Required work
The reply to the records below should contain exactly the lines from the line with "Arguments SparseMerkleProof : clear" through the line with "Arguments SparseMerkleRangeProof : clear", and nothing besides.
Start of Block
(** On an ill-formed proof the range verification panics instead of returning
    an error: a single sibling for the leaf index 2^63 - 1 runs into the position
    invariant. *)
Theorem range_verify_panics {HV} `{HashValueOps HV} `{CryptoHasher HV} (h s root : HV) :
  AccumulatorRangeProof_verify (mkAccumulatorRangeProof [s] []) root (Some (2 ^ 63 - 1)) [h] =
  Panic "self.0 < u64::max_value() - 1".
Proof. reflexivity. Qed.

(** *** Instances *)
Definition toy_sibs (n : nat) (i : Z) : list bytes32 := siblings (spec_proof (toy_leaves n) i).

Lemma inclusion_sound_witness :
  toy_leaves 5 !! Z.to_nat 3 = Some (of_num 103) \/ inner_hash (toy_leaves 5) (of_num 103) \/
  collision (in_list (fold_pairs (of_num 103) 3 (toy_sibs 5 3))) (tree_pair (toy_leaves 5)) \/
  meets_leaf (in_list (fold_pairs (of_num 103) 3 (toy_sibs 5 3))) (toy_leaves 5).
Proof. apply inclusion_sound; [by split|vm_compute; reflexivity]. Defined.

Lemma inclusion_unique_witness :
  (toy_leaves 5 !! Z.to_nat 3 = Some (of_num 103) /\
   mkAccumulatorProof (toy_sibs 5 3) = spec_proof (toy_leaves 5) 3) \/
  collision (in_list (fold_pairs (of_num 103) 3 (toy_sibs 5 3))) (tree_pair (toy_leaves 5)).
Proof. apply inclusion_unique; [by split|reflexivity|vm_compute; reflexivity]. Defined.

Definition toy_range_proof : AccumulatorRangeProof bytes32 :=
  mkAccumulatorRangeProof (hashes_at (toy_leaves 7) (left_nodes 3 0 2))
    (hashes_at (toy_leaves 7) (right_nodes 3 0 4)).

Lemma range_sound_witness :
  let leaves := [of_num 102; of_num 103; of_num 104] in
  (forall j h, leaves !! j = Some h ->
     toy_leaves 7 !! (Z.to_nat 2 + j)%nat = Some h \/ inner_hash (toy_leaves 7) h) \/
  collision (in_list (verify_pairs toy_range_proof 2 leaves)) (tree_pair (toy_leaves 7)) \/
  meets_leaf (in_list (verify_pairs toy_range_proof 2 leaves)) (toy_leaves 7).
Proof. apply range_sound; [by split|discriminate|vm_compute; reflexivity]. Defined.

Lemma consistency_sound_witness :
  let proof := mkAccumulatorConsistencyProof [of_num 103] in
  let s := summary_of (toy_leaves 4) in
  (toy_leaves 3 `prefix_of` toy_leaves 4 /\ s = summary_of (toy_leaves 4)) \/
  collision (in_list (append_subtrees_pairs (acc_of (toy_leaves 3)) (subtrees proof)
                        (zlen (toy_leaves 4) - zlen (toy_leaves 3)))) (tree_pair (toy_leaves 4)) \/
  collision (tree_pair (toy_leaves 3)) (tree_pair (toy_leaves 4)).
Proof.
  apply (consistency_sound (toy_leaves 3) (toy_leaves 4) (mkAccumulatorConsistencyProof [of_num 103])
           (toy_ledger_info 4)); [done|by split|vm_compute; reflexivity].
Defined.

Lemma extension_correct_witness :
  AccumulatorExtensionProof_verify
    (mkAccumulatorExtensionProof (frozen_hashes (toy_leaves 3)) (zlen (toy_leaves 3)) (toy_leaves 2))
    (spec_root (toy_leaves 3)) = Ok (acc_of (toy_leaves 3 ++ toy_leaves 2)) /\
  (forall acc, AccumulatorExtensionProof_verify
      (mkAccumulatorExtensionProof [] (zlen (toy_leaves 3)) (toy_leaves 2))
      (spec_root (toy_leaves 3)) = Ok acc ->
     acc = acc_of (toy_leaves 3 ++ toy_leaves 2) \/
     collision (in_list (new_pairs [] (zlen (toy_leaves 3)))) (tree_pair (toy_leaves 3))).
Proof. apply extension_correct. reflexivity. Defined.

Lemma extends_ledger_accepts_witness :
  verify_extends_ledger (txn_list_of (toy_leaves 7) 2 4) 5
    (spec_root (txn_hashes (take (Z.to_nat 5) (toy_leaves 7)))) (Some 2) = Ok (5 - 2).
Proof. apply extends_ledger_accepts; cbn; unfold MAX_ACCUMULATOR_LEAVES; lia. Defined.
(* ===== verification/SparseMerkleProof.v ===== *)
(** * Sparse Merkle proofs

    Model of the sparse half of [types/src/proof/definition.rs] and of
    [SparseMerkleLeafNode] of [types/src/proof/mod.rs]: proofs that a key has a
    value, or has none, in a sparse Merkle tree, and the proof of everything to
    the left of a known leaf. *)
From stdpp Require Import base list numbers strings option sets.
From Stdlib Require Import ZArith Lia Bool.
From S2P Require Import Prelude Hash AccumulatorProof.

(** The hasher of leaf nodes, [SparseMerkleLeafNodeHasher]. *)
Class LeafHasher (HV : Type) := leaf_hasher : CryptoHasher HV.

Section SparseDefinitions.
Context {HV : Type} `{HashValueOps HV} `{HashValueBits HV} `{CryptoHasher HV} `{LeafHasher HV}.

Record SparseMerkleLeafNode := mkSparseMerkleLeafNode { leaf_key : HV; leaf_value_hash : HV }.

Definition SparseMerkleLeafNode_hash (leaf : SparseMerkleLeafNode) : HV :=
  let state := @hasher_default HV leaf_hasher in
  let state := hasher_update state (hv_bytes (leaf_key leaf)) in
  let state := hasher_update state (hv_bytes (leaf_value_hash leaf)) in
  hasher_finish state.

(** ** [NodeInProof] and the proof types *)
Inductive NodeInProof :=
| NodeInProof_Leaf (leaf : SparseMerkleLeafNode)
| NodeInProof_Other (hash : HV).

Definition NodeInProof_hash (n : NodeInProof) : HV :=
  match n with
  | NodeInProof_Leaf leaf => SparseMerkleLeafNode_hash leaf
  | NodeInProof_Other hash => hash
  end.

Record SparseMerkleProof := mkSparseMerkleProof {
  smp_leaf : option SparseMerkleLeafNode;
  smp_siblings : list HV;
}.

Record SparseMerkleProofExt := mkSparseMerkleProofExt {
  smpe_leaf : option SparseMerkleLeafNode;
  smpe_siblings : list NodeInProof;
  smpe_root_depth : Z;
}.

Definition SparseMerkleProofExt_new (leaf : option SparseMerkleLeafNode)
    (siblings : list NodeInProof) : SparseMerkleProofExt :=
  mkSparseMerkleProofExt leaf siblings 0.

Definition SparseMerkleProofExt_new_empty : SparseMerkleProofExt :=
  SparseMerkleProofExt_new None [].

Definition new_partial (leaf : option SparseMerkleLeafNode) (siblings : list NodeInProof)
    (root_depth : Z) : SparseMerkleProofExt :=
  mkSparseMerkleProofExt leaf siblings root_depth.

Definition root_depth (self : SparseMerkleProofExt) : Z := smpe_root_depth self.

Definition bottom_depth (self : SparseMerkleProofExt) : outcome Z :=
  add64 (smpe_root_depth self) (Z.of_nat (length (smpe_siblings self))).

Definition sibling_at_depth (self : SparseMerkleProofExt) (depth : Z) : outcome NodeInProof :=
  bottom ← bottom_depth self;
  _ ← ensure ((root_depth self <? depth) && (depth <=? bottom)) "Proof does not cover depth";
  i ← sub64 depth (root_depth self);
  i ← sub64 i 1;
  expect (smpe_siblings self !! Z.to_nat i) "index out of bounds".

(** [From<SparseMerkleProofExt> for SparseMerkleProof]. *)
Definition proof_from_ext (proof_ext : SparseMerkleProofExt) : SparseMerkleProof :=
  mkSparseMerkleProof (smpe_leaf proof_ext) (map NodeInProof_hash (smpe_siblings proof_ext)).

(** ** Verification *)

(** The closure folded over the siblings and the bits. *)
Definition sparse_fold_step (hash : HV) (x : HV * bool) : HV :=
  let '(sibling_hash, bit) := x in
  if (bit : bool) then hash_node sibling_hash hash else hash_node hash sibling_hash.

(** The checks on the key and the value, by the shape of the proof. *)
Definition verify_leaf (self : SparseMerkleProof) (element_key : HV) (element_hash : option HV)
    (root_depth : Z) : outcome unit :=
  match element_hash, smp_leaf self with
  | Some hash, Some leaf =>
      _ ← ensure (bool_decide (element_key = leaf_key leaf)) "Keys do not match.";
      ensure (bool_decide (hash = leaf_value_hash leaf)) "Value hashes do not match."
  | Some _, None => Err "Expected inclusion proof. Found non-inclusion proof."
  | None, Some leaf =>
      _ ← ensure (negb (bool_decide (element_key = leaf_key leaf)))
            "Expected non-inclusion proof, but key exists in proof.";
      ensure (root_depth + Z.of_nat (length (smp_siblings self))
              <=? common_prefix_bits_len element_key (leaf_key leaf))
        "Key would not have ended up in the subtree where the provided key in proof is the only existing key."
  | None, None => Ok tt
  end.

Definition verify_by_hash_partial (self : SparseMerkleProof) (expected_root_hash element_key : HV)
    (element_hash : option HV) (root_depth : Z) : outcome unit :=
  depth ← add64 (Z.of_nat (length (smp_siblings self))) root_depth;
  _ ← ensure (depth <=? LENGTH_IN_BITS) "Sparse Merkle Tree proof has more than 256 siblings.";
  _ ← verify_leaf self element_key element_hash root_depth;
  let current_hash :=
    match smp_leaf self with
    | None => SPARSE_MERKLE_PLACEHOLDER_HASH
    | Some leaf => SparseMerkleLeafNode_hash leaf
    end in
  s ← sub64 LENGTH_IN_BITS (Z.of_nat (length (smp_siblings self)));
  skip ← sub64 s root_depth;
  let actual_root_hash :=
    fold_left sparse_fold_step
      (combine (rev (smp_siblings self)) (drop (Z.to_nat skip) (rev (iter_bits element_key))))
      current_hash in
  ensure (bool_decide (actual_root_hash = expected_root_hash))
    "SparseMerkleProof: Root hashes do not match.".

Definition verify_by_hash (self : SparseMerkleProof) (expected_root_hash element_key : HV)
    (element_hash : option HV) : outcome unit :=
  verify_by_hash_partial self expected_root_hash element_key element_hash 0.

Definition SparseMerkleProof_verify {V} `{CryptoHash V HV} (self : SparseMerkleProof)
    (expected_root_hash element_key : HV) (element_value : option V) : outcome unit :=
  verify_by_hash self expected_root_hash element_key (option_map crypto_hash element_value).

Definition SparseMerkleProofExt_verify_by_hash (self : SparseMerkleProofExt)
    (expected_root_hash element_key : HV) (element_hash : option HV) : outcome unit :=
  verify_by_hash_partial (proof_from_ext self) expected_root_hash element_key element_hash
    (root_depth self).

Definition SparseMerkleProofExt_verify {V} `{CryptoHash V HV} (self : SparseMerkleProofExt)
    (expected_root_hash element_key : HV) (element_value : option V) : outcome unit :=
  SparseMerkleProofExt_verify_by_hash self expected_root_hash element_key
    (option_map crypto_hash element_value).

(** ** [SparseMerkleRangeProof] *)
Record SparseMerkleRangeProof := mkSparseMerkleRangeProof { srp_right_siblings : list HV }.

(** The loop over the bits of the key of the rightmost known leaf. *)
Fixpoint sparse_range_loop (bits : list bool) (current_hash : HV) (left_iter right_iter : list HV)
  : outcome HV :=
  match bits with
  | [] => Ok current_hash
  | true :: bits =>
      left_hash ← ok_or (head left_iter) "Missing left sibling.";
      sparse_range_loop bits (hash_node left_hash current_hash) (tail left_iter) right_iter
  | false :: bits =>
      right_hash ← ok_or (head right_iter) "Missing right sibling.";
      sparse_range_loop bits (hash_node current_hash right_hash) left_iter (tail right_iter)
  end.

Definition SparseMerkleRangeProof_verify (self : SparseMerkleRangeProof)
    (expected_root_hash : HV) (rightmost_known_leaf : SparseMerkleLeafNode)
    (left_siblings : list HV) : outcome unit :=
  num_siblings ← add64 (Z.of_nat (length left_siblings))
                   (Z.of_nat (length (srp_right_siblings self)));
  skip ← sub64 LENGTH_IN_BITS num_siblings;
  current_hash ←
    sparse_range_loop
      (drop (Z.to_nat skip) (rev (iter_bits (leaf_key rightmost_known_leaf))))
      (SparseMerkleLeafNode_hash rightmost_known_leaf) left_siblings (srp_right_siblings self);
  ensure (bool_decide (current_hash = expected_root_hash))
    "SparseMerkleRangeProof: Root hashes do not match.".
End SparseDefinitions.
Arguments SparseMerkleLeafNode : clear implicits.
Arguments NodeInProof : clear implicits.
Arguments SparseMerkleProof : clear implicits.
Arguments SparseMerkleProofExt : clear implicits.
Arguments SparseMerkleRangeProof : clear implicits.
End of Block
Start of Block
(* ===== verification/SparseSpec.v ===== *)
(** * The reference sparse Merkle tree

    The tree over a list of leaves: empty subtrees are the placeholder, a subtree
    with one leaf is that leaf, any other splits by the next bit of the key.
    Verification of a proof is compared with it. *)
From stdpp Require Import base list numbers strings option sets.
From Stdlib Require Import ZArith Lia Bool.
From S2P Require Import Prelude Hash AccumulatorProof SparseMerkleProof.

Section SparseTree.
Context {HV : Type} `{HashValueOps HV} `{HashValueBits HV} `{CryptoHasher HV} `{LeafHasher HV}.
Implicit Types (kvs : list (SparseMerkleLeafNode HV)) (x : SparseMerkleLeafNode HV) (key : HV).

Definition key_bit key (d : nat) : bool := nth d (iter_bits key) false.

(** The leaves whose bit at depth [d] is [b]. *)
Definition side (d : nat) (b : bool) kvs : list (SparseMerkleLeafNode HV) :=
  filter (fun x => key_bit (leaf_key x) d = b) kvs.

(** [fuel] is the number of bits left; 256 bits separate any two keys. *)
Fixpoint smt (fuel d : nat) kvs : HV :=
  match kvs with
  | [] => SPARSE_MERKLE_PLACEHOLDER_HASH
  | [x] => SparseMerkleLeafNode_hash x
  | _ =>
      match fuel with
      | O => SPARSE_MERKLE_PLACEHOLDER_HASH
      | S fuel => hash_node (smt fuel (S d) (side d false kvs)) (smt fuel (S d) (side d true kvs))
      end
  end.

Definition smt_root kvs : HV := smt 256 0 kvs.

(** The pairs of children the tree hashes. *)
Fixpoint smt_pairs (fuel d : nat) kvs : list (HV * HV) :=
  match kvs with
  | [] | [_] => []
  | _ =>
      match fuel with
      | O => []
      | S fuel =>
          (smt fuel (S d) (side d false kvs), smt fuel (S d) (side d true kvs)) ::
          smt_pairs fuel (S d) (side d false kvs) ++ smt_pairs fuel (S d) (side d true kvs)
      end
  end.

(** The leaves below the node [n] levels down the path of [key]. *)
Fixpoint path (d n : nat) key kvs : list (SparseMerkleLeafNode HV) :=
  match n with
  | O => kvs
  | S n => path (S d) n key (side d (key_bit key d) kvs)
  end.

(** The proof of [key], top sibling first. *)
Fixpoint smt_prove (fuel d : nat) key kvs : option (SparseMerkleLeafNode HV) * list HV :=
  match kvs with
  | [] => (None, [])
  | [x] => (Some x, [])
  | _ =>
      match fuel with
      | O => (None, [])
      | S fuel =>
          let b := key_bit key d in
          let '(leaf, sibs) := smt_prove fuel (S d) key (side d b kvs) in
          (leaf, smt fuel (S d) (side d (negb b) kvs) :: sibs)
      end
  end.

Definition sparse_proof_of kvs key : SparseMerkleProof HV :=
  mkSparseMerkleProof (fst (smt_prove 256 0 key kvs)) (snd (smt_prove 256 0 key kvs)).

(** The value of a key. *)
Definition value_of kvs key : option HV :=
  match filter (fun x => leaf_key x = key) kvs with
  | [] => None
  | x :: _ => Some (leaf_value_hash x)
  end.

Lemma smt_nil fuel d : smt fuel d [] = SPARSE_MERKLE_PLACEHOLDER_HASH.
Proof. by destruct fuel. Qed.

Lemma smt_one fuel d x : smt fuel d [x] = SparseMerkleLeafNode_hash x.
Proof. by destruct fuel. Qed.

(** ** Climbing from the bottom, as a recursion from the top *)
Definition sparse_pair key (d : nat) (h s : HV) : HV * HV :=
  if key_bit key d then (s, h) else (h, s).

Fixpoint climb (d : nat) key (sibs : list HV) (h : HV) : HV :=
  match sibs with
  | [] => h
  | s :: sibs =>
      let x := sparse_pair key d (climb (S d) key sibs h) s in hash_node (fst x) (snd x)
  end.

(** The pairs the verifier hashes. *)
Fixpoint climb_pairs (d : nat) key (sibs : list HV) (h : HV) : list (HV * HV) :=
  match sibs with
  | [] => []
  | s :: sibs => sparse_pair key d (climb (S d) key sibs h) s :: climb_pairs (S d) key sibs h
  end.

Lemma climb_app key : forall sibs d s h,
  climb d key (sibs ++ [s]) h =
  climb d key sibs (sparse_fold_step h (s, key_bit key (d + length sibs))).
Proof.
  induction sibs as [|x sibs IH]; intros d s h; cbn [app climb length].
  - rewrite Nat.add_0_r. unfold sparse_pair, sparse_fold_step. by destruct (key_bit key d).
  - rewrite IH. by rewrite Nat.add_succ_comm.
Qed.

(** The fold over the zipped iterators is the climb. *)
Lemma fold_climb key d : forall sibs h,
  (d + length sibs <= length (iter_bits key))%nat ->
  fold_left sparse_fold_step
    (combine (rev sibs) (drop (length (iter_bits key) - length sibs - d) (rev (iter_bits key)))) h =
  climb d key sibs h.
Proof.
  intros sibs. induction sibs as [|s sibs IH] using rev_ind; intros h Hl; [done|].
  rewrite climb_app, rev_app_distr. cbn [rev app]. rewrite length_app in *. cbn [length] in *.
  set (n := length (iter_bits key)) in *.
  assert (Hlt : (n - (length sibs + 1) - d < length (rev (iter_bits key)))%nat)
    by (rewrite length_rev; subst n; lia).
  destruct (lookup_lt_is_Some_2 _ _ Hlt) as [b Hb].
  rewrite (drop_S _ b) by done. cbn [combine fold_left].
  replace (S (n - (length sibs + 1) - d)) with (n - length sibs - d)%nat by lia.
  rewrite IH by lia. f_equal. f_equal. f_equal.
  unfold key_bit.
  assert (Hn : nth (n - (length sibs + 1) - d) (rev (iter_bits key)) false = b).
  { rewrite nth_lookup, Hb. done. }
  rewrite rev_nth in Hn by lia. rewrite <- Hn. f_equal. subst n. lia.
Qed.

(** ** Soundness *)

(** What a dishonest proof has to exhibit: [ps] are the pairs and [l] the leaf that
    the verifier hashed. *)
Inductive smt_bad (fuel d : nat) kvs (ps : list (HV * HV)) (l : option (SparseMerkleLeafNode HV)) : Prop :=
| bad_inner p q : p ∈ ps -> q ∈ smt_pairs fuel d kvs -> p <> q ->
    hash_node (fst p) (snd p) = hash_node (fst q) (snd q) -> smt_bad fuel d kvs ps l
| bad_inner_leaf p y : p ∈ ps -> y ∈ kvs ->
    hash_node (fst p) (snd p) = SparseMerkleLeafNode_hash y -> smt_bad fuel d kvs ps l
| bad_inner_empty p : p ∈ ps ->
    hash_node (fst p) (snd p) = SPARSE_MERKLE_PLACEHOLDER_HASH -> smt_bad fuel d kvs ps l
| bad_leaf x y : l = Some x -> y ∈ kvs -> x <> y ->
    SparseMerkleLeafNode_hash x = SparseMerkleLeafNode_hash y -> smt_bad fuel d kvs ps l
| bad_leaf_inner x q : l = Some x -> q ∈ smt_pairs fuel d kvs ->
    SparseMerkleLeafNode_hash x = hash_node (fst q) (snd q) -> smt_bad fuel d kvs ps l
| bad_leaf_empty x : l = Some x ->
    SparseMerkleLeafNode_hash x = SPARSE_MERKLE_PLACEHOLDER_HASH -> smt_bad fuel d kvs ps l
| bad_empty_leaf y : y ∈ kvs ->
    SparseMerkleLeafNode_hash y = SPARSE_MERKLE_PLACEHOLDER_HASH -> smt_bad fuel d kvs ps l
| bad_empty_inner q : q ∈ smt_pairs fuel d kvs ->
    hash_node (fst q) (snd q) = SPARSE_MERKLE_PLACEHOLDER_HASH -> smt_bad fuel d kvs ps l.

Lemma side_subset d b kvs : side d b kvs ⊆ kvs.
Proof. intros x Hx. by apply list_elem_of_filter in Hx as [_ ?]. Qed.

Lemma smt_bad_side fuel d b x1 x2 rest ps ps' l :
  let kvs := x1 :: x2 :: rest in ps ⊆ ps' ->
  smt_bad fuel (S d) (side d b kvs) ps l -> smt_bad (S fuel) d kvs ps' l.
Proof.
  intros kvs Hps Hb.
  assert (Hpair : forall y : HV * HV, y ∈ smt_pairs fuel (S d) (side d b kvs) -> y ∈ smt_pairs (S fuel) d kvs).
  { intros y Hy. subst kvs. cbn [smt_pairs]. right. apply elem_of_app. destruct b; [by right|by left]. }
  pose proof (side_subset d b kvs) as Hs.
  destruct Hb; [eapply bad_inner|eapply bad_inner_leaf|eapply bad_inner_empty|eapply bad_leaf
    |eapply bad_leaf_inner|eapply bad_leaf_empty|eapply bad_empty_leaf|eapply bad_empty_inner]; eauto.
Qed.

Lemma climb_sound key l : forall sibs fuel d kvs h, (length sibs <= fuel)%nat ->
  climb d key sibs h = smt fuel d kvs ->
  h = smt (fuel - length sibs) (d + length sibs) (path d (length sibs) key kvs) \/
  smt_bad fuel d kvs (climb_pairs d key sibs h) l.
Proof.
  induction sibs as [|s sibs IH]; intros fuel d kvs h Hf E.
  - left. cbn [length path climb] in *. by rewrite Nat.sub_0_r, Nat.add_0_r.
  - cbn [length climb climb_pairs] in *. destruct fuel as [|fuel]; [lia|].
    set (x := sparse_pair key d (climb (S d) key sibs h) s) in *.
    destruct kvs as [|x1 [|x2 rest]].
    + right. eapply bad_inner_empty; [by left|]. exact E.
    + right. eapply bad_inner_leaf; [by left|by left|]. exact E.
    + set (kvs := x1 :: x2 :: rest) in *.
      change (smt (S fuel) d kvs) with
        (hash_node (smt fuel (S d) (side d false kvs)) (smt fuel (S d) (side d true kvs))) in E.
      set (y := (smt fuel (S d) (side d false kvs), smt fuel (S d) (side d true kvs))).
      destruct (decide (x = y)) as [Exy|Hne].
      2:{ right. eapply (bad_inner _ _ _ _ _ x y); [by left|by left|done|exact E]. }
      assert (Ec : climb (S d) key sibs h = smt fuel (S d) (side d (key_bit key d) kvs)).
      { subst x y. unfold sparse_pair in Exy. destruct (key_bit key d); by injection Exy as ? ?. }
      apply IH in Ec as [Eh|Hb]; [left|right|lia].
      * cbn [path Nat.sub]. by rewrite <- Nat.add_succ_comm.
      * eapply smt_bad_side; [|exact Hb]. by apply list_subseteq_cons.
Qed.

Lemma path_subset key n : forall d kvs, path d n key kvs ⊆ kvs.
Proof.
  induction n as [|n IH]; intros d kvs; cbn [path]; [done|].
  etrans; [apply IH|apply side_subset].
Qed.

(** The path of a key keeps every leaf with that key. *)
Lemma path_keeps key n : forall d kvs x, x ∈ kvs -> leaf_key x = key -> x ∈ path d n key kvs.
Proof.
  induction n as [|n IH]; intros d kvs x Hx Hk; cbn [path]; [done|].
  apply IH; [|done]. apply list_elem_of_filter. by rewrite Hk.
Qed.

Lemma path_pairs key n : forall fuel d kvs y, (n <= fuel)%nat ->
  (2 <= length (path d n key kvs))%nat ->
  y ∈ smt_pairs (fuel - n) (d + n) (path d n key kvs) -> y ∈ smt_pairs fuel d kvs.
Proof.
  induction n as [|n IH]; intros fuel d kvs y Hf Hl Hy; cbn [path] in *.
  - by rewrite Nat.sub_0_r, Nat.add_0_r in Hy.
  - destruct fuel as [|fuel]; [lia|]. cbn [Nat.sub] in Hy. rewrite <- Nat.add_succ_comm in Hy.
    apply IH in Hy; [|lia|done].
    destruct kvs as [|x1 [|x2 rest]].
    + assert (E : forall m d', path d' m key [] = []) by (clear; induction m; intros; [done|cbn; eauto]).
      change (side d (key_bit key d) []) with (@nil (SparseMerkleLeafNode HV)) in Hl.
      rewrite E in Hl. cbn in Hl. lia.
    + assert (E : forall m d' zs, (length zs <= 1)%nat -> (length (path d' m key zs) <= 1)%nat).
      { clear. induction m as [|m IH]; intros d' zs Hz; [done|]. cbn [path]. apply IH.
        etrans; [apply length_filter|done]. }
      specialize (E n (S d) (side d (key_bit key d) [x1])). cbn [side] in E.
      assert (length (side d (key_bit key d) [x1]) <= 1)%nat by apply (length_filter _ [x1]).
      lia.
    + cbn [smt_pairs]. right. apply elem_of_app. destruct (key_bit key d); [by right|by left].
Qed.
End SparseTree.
End of Block
Answer to this task
Arguments SparseMerkleProof : clear implicits.
Arguments SparseMerkleProofExt : clear implicits.
Arguments SparseMerkleRangeProof : clear implicits.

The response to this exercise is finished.